IVD maintains controlled-environment evidence materials for qualified technical review, including validation summaries, structured audit logs, policy decision records, rule lifecycle records, quarantine and event records, methodology notes, and hash-anchored evidence bundles. Public excerpts are intended to explain scope and method; they are not a substitute for full technical diligence.

  • Test summaries
  • Audit logs
  • Policy decision records
  • Rule lifecycle records
  • Router or testbed state records where public-safe
  • ACP quarantine and event records
  • Methodology notes
  • Hash manifests or evidence bundle references
  • Replay materials where appropriate
Sample Evidence Record Format

Sample evidence record format

The examples below show the type of structured evidence records used in controlled validation. They are public-safe examples of record categories and do not expose private infrastructure, private hashes, source code, customer data, or confidential artifacts.
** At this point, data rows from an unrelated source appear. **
Lemma place_write p k node st :
  allocated p st -> zget order p = Some k -> zget nodes k = Some node -> is_write node = true ->
  exists st', place_node parsed bindings read_stride output_full scalar_bytes L P st (p, k) = Some st' /\ step_ok p k st st'.
Proof using All.
  intros Ha Hp Hk Hw. unfold place_node. bind_step Hk. destruct (prepared k node Hk) as (i0 & Ei & Hn & Hv1 & Hv2). bind_step Ei.
  rewrite Hv1, Hv2. cbn [negb orb]. pose proof (operands_held p st k node) as Hheld.
  destruct (RemapNodeValueReferences_ok (slot_by_value st) (i_node i0)) as (node' & En & Hren).
  { rewrite Hn. intros ref Hr. destruct (Hheld ref Ha Hp Hk Hr) as [? ?]. split; [lia | done]. }
  bind_step En. rewrite Hw. pose proof (zget_range _ _ _ Hk) as Hkr. pose proof (zget_range _ _ _ Hp) as Hpr.
  set (st1 := emit st _).
  assert (slots_ok n st1) as Hok1 by (destruct (al_slots _ _ Ha); by split).
  assert (forall r, r ∈ NodeValueReferences node -> 1 <= r <= n) as Hrr.
  { intros r Hr. destruct (Z.eq_dec r 0) as [->|]; [|apply NodeValueReferences_elem in Hr; [|done]; destruct (Hheld r Ha Hp Hk Hr); lia].
    exfalso. by apply NodeValueReferences_nonzero in Hr. }
  destruct (release_operands_ok n L P sizes p _ st1 Hrr Hok1) as (st2 & E2 & Hok2 & Hc2 & He2 & H2).
  exists st2. split; [exact E2|]. assert (n_op node = Op.Write) as Hop by (unfold is_write in Hw; by apply bool_decide_eq_true in Hw).
  split; [split; [done | | |] | | rewrite Hc2; done].
  - rewrite Hc2. cbn. pose proof (al_count _ _ Ha). lia.
  - intros v s [Hv _]%H2. destruct (al_defined _ _ Ha v s Hv) as (q & Hq & ?). exists q. split; [lia | done].
  - intros q j nd Hq Hqo Hj Hjw Hle. assert (q <> p) as Hne by (intros ->; congruence).
    destruct (al_live _ _ Ha q j nd) as [s Hs]; try done; [lia | destruct Hle as (y & ? & ?); exists y; split; [done | lia] |].
    exists s. apply H2. split; [done|]. intros [_ [Hd _]]. destruct Hle as (y & Hy & ?). rewrite Hd in Hy. injection Hy as <-. lia.
  - exists (with_value_index (with_node i0 node') 0). split; [by rewrite He2|]. split; [|cbn; rewrite (ren_op _ _ _ Hren), Hn; congruence].
    split.
    + by exists node, i0, node'.
    + apply (so_distinct _ _ (al_slots _ _ Ha)).
    + intros v s [Hv _]%H2. right. split; [|split; [done | cbn; rewrite (ren_op _ _ _ Hren), Hn; congruence]].
      intros ->. destruct (al_defined _ _ Ha _ _ Hv) as (q & Hq & Hqo). replace (k + 1 - 1) with k in Hqo by lia.
      pose proof (order_unique _ _ _ Hqo Hp). lia.
    + intros v s Hpin Hv. apply H2. split; [done|]. intros [_ Hd]. by eapply not_dying_pinned; [|exact Hpin |]; [|exact Hd]; lia.
Qed.

Lemma place_value p k node st :
  allocated p st -> zget order p = Some k -> zget nodes k = Some node -> is_write node = false ->
  exists st', place_node parsed bindings read_stride output_full scalar_bytes L P st (p, k) = Some st' /\ step_ok p k st st'.
Proof using All.
  intros Ha Hp Hk Hw. unfold place_node. bind_step Hk. destruct (prepared k node Hk) as (i0 & Ei & Hn & Hv1 & Hv2). bind_step Ei.
  rewrite Hv1, Hv2. cbn [negb orb]. pose proof (operands_held p st k node) as Hheld.
  destruct (RemapNodeValueReferences_ok (slot_by_value st) (i_node i0)) as (node' & En & Hren).
  { rewrite Hn. intros ref Hr. destruct (Hheld ref Ha Hp Hk Hr) as [? ?]. split; [lia | done]. }
  bind_step En. rewrite Hw. pose proof (zget_range _ _ _ Hk) as Hkr. pose proof (zget_range _ _ _ Hp) as Hpr.
  pose proof (zlen_order nodes) as Hlo. pose proof (ok_count _ _ ok) as Hcount. unfold kMaxComputeNodeCount in Hcount.
  assert (forall r, r ∈ NodeValueReferences node -> r ∈ node_refs node) as Hin.
  { intros r Hr. apply NodeValueReferences_elem; [|done]. intros ->. by apply NodeValueReferences_nonzero in Hr. }
  assert (forall r, r ∈ NodeValueReferences node -> 1 <= r <= n) as Hrr.
  { intros r Hr. destruct (Hheld r Ha Hp Hk (Hin r Hr)). lia. }
  assert (k + 1 ∉ NodeValueReferences node) as Hself.
  { intros Hr. destruct (Hheld _ Ha Hp Hk (Hin _ Hr)). lia. }
  assert (is_u32 (k + 1)) as H32 by (unfold is_u32; lia). rewrite (wrap32_small _ H32).
  destruct (aliased_value_ok n L P sizes p (NodeValueReferences node) Hrr) as (aliased & Eal & Hal). bind_step Eal.
  destruct (take_slot_ok n st aliased (al_slots _ _ Ha)) as (slot & st1 & Et & Hok1 & Hc1 & He1 & Hslot & Hfree & H1 & Hno1).
  { pose proof (al_count _ _ Ha). lia. }
  { intros Hne. destruct Hal as [?|[Hr _]]; [done|]. apply (Hheld aliased Ha Hp Hk (Hin _ Hr)). }
  bind_step Et.
  destruct (assign_ok n st1 (k + 1) slot Hok1 ltac:(lia) Hslot Hfree Hno1) as (st2 & E2 & Hok2 & Hc2 & He2 & H2). bind_step E2.
  set (i := with_value_index (with_node i0 node') slot). 
  assert (slots_ok n (emit st2 i)) as Hok2' by (destruct Hok2; by split).
  destruct (release_operands_ok n L P sizes p _ (emit st2 i) Hrr Hok2') as (st3 & E3 & Hok3 & Hc3 & He3 & H3). bind_step E3.
  cbn [emit slot_by_value slot_count emitted] in Hc3, He3, H3.
  destruct (dies_at_ok n L P sizes p (k + 1)) as (b & Eb & Hb); [lia|]. bind_step Eb.
  assert (exists st4, (if b then release st3 (k + 1) else Some st3) = Some st4 /\ slots_ok n st4 /\ slot_count st4 = slot_count st3 /\ emitted st4 = emitted st3 /\
            forall u t, holds (slot_by_value st4) u t <-> holds (slot_by_value st3) u t /\ ~ (u = k + 1 /\ dies L P p (k + 1)))
    as (st4 & E4 & Hok4 & Hc4 & He4 & H4).
  { destruct b.
    - destruct (release_slot_ok n st3 (k + 1) slot Hok3) as (st4 & ? & ? & ? & ? & H4).
      { apply H3. split; [apply H2; by left | by intros [? _]]. }
      exists st4. split; [done|]. split; [done|]. split; [done|]. split; [done|]. intros u t. rewrite H4. split; [naive_solver|].
      intros [? Hnd]. split; [done|]. intros ->. apply Hnd. split; [done | by apply Hb].
    - exists st3. split; [done|]. split; [done|]. split; [done|]. split; [done|]. intros u t. split; [|tauto]. intros Hu. split; [done|].
      intros [_ Hd]. by apply Hb in Hd. }
  exists st4. split; [exact E4|].
  assert (forall u t, holds (slot_by_value st4) u t <->
            ((u = k + 1 /\ t = slot) \/ (u <> k + 1 /\ holds (slot_by_value st) u t /\ u <> aliased)) /\
            ~ (u ∈ NodeValueReferences node /\ dies L P p u) /\ ~ (u = k + 1 /\ dies L P p (k + 1))) as G.
  { intros u t. rewrite H4, H3, H2, H1. tauto. }
  assert (n_op node' = n_op node) as Hop by (by rewrite (ren_op _ _ _ Hren), Hn).
  split; [split; [done | | |] | | lia].
  - pose proof (al_count _ _ Ha). lia.
  - intros u t [[[-> _]|(_ & Hu & _)] _]%G; [exists p; split; [lia|]; by replace (k + 1 - 1) with k by lia|].
    destruct (al_defined _ _ Ha _ _ Hu) as (q & ? & ?). exists q. split; [lia | done].
  - intros q j nd Hq Hqo Hj Hjw Hle.
    assert (~ dies L P p (j + 1)) as Hnd by (intros [Hd _]; destruct Hle as (y & Hy & ?); rewrite Hd in Hy; injection Hy as <-; lia).
    destruct (Z.eq_dec q p) as [->|Hne].
    + assert (j = k) as -> by congruence. exists slot. apply G. split; [by left|]. split; [by intros [? _] | by intros [_ ?]].
    + destruct (al_live _ _ Ha q j nd) as [s Hs]; try done; [lia | destruct Hle as (y & ? & ?); exists y; split; [done | lia] |].
      assert (j <> k) as Hjk by (intros ->; by apply Hne, (order_unique q p k)).
      exists s. apply G. split; [right; split; [lia|]; split; [done|]|].
      * intros Heq. rewrite <- Heq in Hal. destruct Hal as [?|[_ Hd]]; [|done]. pose proof (so_bound _ _ (al_slots _ _ Ha) _ _ Hs). lia.
      * split; [by intros [_ ?] | intros [? _]; lia].
  - exists i. split; [by rewrite He4, He3, He2, He1|]. split; [|intros _; cbn; lia].
    assert (holds (slot_by_value st2) (k + 1) slot) as Hnew by (apply H2; by left).
    split.
    + by exists node, i0, node'.
    + apply (so_distinct _ _ (al_slots _ _ Ha)).
    + intros v s Hv. apply G in Hv as [[[-> ->]|(Hv1' & Hv2' & Hv3)] _].
      * left. split; [done|]. split; [done|]. cbn. rewrite Hop. unfold is_write in Hw. by apply bool_decide_eq_false in Hw.
      * right. split; [done|]. split; [done|]. intros _. cbn. intros ->.
        assert (holds (slot_by_value st2) v slot) as Hv2s by (apply H2; right; split; [done|]; by apply H1).
        by apply Hv1', (so_distinct _ _ Hok2 _ _ slot).
    + intros v s Hpin Hv. assert (~ dies L P p v) as Hnd by (apply not_dying_pinned; [lia | done]).
      assert (v <> k + 1) as Hvk.
      { intros ->. destruct (al_defined _ _ Ha _ _ Hv) as (q & Hq & Hqo). replace (k + 1 - 1) with k in Hqo by lia.
        pose proof (order_unique _ _ _ Hqo Hp). lia. }
      apply G. split; [right; split; [done|]; split; [done|]|].
      * intros ->. destruct Hal as [->|[_ Hd]]; [|done]. pose proof (so_bound _ _ (al_slots _ _ Ha) _ _ Hv). lia.
      * split; [by intros [_ ?] | by intros [? _]].
Qed.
TIME              EVENT                         SUMMARY
T+2s              PSI_VECTOR_RECORDED           Compact traffic fingerprint recorded from observable packet/header/timing behavior.
T+3s              MACRO_OBJECT_REGISTERED       Related abnormal traffic grouped into one limited decision object.
T+5s              FLOW_SPEC_RULE_PROPOSED       FlowSpec-compatible rule proposal created within tested policy scope.
T+60s             RULE_WITHDRAWN                Rule lifecycle completed and cleanup recorded.
T+61s             SIL_RELIEF_REJECTED           Invalid signed relief request rejected.
T+62s             ACP_AUTHORITY_ASSIGNED        Artifact assigned QUARANTINE before protected execution or index entry.
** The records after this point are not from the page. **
Lemma set_raw_ok m lanes :
  good_here m -> (forall lane, 0 <= lane < live -> zget lanes lane = Some (value_at (tau lane) (k + 1)) /\ to_signed w (value_at (tau lane) (k + 1)) = value_at (tau lane) (k + 1)) ->
  exists m', set_raw m vi lanes = Some m' /\ outputs m' = outputs m /\ good D total slots' live tau m'.
Proof using All.
  intros Hg Hl. unfold set_raw. destruct (zget_is_Some (values m) vi) as [old Eo]; [rewrite (gd_length _ _ _ _ _ _ Hg); lia|].
  rewrite Eo. cbn [mbind option_bind]. rewrite zset_Some by (rewrite (gd_length _ _ _ _ _ _ Hg); lia). cbn [mbind option_bind].
  eexists. split; [reflexivity|]. split; [done|]. apply good_set; [done|]. intros lane Hlane. destruct (Hl lane Hlane) as [H1 H2].
  split; cbn; [by rewrite H1, H2 | done].
Qed.

Lemma set_wide_ok m lanes :
  good_here m -> is_fixed domain = true -> (forall lane, 0 <= lane < live -> zget lanes lane = Some (value_at (tau lane) (k + 1))) ->
  exists m', set_wide w domain m vi lanes = Some m' /\ outputs m' = outputs m /\ good D total slots' live tau m'.
Proof using All.
  intros Hg Hf Hl. unfold set_wide. rewrite Hf. cbn [negb]. rewrite zset_Some by (rewrite (gd_length _ _ _ _ _ _ Hg); lia). cbn [mbind option_bind].
  eexists. split; [reflexivity|]. split; [done|]. apply good_set; [done|]. intros lane Hlane.
  split; cbn; [rewrite zget_map, (Hl lane Hlane); done | by apply Hl].
Qed.
End set.

Section value.
Context (read_stride : Z -> option Z) (output_full : Z -> bool).
Context (k : Z) (node : ParsedNode) (i0 : PreparedInstruction) (node' : ParsedNode) (vi : Z).
Context (Hk : zget nodes k = Some node) (Hprep : prep_ok parsed bindings read_stride output_full (scalar_bytes w) node i0).
Context (Hren : renamed slots node node') (Hdist : forall v v' s, holds slots v s -> holds slots v' s -> v = v').
Context (Hop : value_op (n_op node) = true).
Abbreviation i := (with_value_index (with_node i0 node') vi).

Lemma refs_fields : node_refs node' = take (arity (n_op node)) [n_lhs node'; n_rhs node'; n_aux node'].
Proof using All. destruct node' as [op l r x f] eqn:E. rewrite node_refs_arity. rewrite <- (ren_op _ _ _ Hren). done. Qed.

Lemma refs_held j ref s : zget (node_refs node) j = Some ref -> zget (node_refs node') j = Some s -> holds slots ref s.
Proof using All.
  intros [_ H1]%zget_Some [_ H2]%zget_Some. eapply Forall2_lookup_lr; [exact (ren_refs _ _ _ Hren) | exact H1 | exact H2].
Qed.

Lemma operand_fraction_format j ref : zget (node_refs node) j = Some ref -> operand_fraction i j = operand_format parsed node j.
Proof using All.
  intros Hj. destruct (value_edges nodes (ok_edges _ _ ok) k node ref Hk (zget_elem _ _ _ Hj)) as [_ (source & Hs & _)].
  unfold operand_format. rewrite Hj. cbn [mbind option_bind]. rewrite Hs. cbn [mbind option_bind default].
  change (operand_fraction i j) with (operand_fraction i0 j). destruct Hprep as (_ & _ & Hp).
  destruct (n_op node); try done; by eapply (proj2 Hp).
Qed.

Lemma operand_format_same j j' : zget (node_refs node) j = zget (node_refs node) j' -> operand_format parsed node j = operand_format parsed node j'.
Proof using All. unfold operand_format. by intros ->. Qed.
Full controlled-environment evidence materials are available for qualified technical diligence.

Not Claimed

Boundary conditions for public review

  • Production deployment
  • Production accreditation
  • Federal lab validation completed
  • National-lab certification
  • Carrier-scale operational validation
  • Broad router-vendor compatibility
  • Zero false positives outside the tested scenario set
  • Prevention of named public incidents
  • Universal detection of all malicious artifacts or attacks
  • Replacement of existing security controls
Evaluation Pathway

How a qualified evaluation is expected to proceed.

Step 1

Technical fit review

Determine whether IVD-N, IVD-ACP, or both are relevant to the evaluator's target environment, control surface, and review scope.

Step 2

Evidence review

Qualified evaluators review controlled-environment summaries, audit logs, policy records, rule lifecycle records, and methodology materials appropriate to the requested path.

Step 3

Scoped test plan

Define the attack class, control surface, success criteria, false-positive criteria, and non-claims before any test activity is treated as meaningful evidence.

Step 4

Operationally representative validation

Proceed into a TRL-7-oriented test or a separate federal-lab pathway as appropriate. Federal lab testing remains pending unless explicitly completed and published.

Step 5

Findings and next maturity step

Document pass or fail results, limitations, gaps, and the next validation requirement. No endorsement, procurement signal, or production accreditation is implied by participation.